Exercise brief: In the listing below, the line containing "Numbers: [aku_ParamId] and" marks the end; copy exactly every line from the first through that one.

Data provided:
##########
(** * Akumuli query-processing pipeline (src/src/akumuli.cpp, namespace QP)

    Shallow embedding of the stream operators of the query processor.
    Every node is a state machine: [put] takes the node state and a sample
    and returns the new state together with the boolean result of
    [Node::put]; the successor node ([next_]) is part of the state, so a
    chain is a nesting of node states ending in a recording sink.

    Numbers: [aku_ParamId] and [aku_Timestamp] are 64-bit unsigned integers,
    kept as [Z] with the wrap-around written out where the source adds or
    subtracts; [double] values are modelled by rationals [Q] (exact on every
    value used below).  Behaviour that C++ leaves undefined (modulo by zero,
    out-of-range float to integer conversion, erasing [end()]) makes the
    operation return [None]. *)

From Stdlib Require Import ZArith QArith Qround List String Ascii Bool Lia.
From Stdlib Require Import Sorted Permutation.
Import ListNotations.
Open Scope Z_scope.

(** ** Sample model *)

(** Modelled from the spec: the flag values of [aku_PData] are declared in
    akumuli.h, which is not among the sources.  The spec's empty sentinel is
    the zero-initialised [EMPTY_SAMPLE] of the source, so [EMPTY] is 0; the
    other flags are distinct single bits. *)
Module PData.
Definition EMPTY : Z := 0.
Definition PARAMID_BIT : Z := 1.
Definition TIMESTAMP_BIT : Z := 2.
Definition FLOAT_BIT : Z := 16.
Definition BLOB_BIT : Z := 32.
Definition URGENT : Z := 256.
End PData.

Definition AKU_PAYLOAD_FLOAT : Z :=
  Z.lor PData.PARAMID_BIT (Z.lor PData.TIMESTAMP_BIT PData.FLOAT_BIT).

(** Status code passed through [set_error]. *)
Definition AKU_EANOMALY_NEG_VAL : Z := 14.

(** [aku_Sample]: the payload value is the [float64] member of the union. *)
Record aku_Sample := mkSample {
  paramid : Z;
  timestamp : Z;
  payload_type : Z;
  payload_float64 : Q
}.

(** [static aku_Sample EMPTY_SAMPLE = {};] *)
Definition EMPTY_SAMPLE : aku_Sample := mkSample 0 0 0 0.

Definition is_empty (s : aku_Sample) : bool :=
  Z.eqb s.(payload_type) PData.EMPTY.

Definition has_float_bit (s : aku_Sample) : bool :=
  negb (Z.eqb (Z.land s.(payload_type) PData.FLOAT_BIT) 0).

Definition with_timestamp (s : aku_Sample) (ts : Z) : aku_Sample :=
  mkSample s.(paramid) ts s.(payload_type) s.(payload_float64).

Definition with_type (s : aku_Sample) (t : Z) : aku_Sample :=
  mkSample s.(paramid) s.(timestamp) t s.(payload_float64).

Definition TS_MOD : Z := 2 ^ 64.

(** [<] on [double]. *)
Definition Qlt_bool (x y : Q) : bool := negb (Qle_bool y x).

(** ** Node interface *)

(** What a node does to its successor, as observed by a sink. *)
Inductive event :=
| EvPut (s : aku_Sample)
| EvComplete
| EvError (status : Z).

(** [struct Node]: [put], [complete] and [set_error] over a node state. *)
Record NodeOps (S : Type) := {
  n_put : S -> aku_Sample -> S * bool;
  n_complete : S -> S;
  n_set_error : S -> Z -> S
}.
Arguments n_put {S} _ _ _.
Arguments n_complete {S} _ _.
Arguments n_set_error {S} _ _ _.

(** The caller's sink: records every call and accepts every sample. *)
Definition sink_ops : NodeOps (list event) := {|
  n_put := fun tr s => (tr ++ [EvPut s], true);
  n_complete := fun tr => tr ++ [EvComplete];
  n_set_error := fun tr st => tr ++ [EvError st]
|}.

Section WithNext.
Context {D : Type} (next : NodeOps D).

(** Forward a list of samples; stop at the first refusal. *)
Fixpoint put_all (d : D) (l : list aku_Sample) : D * bool :=
  match l with
  | [] => (d, true)
  | s :: l' =>
      let (d', r) := n_put next d s in
      if r then put_all d' l' else (d', false)
  end.

(** ** FilterByIdNode<Predicate> *)

Definition filter_put (op : Z -> bool) (d : D) (sample : aku_Sample) : D * bool :=
  if is_empty sample then n_put next d sample
  else if op sample.(paramid) then n_put next d sample else (d, true).

Definition FilterByIdNode (op : Z -> bool) : NodeOps D := {|
  n_put := filter_put op;
  n_complete := n_complete next;
  n_set_error := n_set_error next
|}.

End WithNext.

(** The predicates built by [make_filter_by_id], [make_filter_by_id_list]
    and [make_filter_out_by_id_list]. *)
Definition filter_by_id_fun (id_ : Z) : Z -> bool := fun id => Z.eqb id id_.
Definition filter_by_id_list_fun (ids : list Z) : Z -> bool :=
  fun id => existsb (Z.eqb id) ids.
Definition filter_out_by_id_list_fun (ids : list Z) : Z -> bool :=
  fun id => negb (existsb (Z.eqb id) ids).

(** ** GroupByStatement *)

Record GroupByStatement := mkGroupBy {
  step_ : Z;
  first_hit_ : bool;
  lowerbound_ : Z;
  upperbound_ : Z
}.

(** [GroupByStatement(aku_Timestamp step)]; [AKU_MIN_TIMESTAMP] is 0. *)
Definition groupby_new (step : Z) : GroupByStatement := mkGroupBy step true 0 0.

Section GroupBy.
Context {D : Type} (next : NodeOps D).

Definition shift_bounds (g : GroupByStatement) (lo hi : Z) : GroupByStatement :=
  mkGroupBy g.(step_) g.(first_hit_) lo hi.

(** [GroupByStatement::put(sample, next)]. *)
Definition groupby_put (g : GroupByStatement) (d : D) (sample : aku_Sample)
    : GroupByStatement * D * bool :=
  if Z.eqb g.(step_) 0 then
    let (d', r) := n_put next d sample in (g, d', r)
  else
    let ts := sample.(timestamp) in
    let step := g.(step_) in
    let g1 :=
      if g.(first_hit_) then
        let aligned := ts / step * step in
        mkGroupBy step false aligned ((aligned + step) mod TS_MOD)
      else g in
    if Z.leb g1.(upperbound_) ts then
      (* Forward direction *)
      let empty := with_timestamp EMPTY_SAMPLE g1.(upperbound_) in
      let (d1, r1) := n_put next d empty in
      if negb r1 then (g1, d1, false)
      else
        let g2 := shift_bounds g1 ((g1.(lowerbound_) + step) mod TS_MOD)
                                  ((g1.(upperbound_) + step) mod TS_MOD) in
        let (d2, r2) := n_put next d1 sample in (g2, d2, r2)
    else if Z.ltb ts g1.(lowerbound_) then
      (* Backward direction *)
      let empty := with_timestamp EMPTY_SAMPLE g1.(upperbound_) in
      let (d1, r1) := n_put next d empty in
      if negb r1 then (g1, d1, false)
      else
        let g2 := shift_bounds g1 ((g1.(lowerbound_) - step) mod TS_MOD)
                                  ((g1.(upperbound_) - step) mod TS_MOD) in
        let (d2, r2) := n_put next d1 sample in (g2, d2, r2)
    else
      let (d2, r2) := n_put next d sample in (g1, d2, r2).

(** ** ScanQueryProcessor (the parts the pipeline uses) *)

Record ScanQueryProcessor := mkScan {
  groupby_ : GroupByStatement;
  root_node_ : D
}.

Definition scan_put (qp : ScanQueryProcessor) (sample : aku_Sample)
    : ScanQueryProcessor * bool :=
  let '(g, d, r) := groupby_put qp.(groupby_) qp.(root_node_) sample in
  (mkScan g d, r).

Definition scan_stop (qp : ScanQueryProcessor) : ScanQueryProcessor :=
  mkScan qp.(groupby_) (n_complete next qp.(root_node_)).

(** The producer: feeds samples while [put] returns true, then calls [stop]. *)
Fixpoint scan_feed (qp : ScanQueryProcessor) (l : list aku_Sample)
    : ScanQueryProcessor :=
  match l with
  | [] => qp
  | s :: l' => let (qp', r) := scan_put qp s in if r then scan_feed qp' l' else qp'
  end.

Definition scan_run (qp : ScanQueryProcessor) (l : list aku_Sample) : ScanQueryProcessor :=
  scan_stop (scan_feed qp l).

End GroupBy.

(** ** Scenarios *)

Definition fsample (id ts : Z) (v : Q) : aku_Sample := mkSample id ts AKU_PAYLOAD_FLOAT v.
Definition sentinel_at (ts : Z) : aku_Sample := with_timestamp EMPTY_SAMPLE ts.

(** Scenario 1: group-by of width 10 feeding an include-set filter for id 7,
    which feeds the sink. *)
Definition scenario1_qp : ScanQueryProcessor :=
  mkScan (groupby_new 10) ([] : list event).

Definition scenario1_inputs : list aku_Sample :=
  [fsample 7 3 1; fsample 8 4 9; fsample 7 12 2; fsample 7 25 3].

Definition scenario1_trace : list event :=
  (scan_run (FilterByIdNode sink_ops (filter_by_id_list_fun [7]))
            scenario1_qp scenario1_inputs).(root_node_).

(** ** RandomSamplingNode *)

(** Lexicographic [<] on [std::make_tuple(timestamp, paramid)]. *)
Definition ts_id_less (l r : aku_Sample) : bool :=
  Z.ltb l.(timestamp) r.(timestamp)
  || (Z.eqb l.(timestamp) r.(timestamp) && Z.ltb l.(paramid) r.(paramid)).

(** A stable sort by a strict order: insertion where [x] (which came first)
    skips only the elements strictly smaller than itself. *)
Fixpoint insert_stable {A} (lt : A -> A -> bool) (x : A) (l : list A) : list A :=
  match l with
  | [] => [x]
  | y :: l' => if lt y x then y :: insert_stable lt x l' else x :: y :: l'
  end.

Fixpoint stable_sort {A} (lt : A -> A -> bool) (l : list A) : list A :=
  match l with
  | [] => []
  | x :: l' => insert_stable lt x (stable_sort lt l')
  end.

(** [samples_.at(ix) = sample]; [at] throws out of range. *)
Fixpoint set_at {A} (l : list A) (ix : nat) (x : A) : option (list A) :=
  match l, ix with
  | [], _ => None
  | _ :: l', O => Some (x :: l')
  | y :: l', S ix' => option_map (cons y) (set_at l' ix' x)
  end.

Section Reservoir.
Context {D : Type} (next : NodeOps D).
(** The node's generator [Rand random_]: one draw returns a value and the
    generator's next state. *)
Context {Rand : Type} (rand_draw : Rand -> Z * Rand).

Record RandomSamplingNode := mkRSN {
  buffer_size_ : Z;
  samples_ : list aku_Sample;
  random_ : Rand;
  rs_next_ : D
}.

Definition rsn_new (buffer_size : Z) (rnd : Rand) (d : D) : RandomSamplingNode :=
  mkRSN buffer_size [] rnd d.

Definition rsn_flush (st : RandomSamplingNode) : RandomSamplingNode * bool :=
  let sorted := stable_sort ts_id_less st.(samples_) in
  let (d, r) := put_all next st.(rs_next_) sorted in
  if r then (mkRSN st.(buffer_size_) [] st.(random_) d, true)
  else (mkRSN st.(buffer_size_) sorted st.(random_) d, false).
##########
Answer for this exercise:
(** * Akumuli query-processing pipeline (src/src/akumuli.cpp, namespace QP)

    Shallow embedding of the stream operators of the query processor.
    Every node is a state machine: [put] takes the node state and a sample
    and returns the new state together with the boolean result of
    [Node::put]; the successor node ([next_]) is part of the state, so a
    chain is a nesting of node states ending in a recording sink.

    Numbers: [aku_ParamId] and [aku_Timestamp] are 64-bit unsigned integers,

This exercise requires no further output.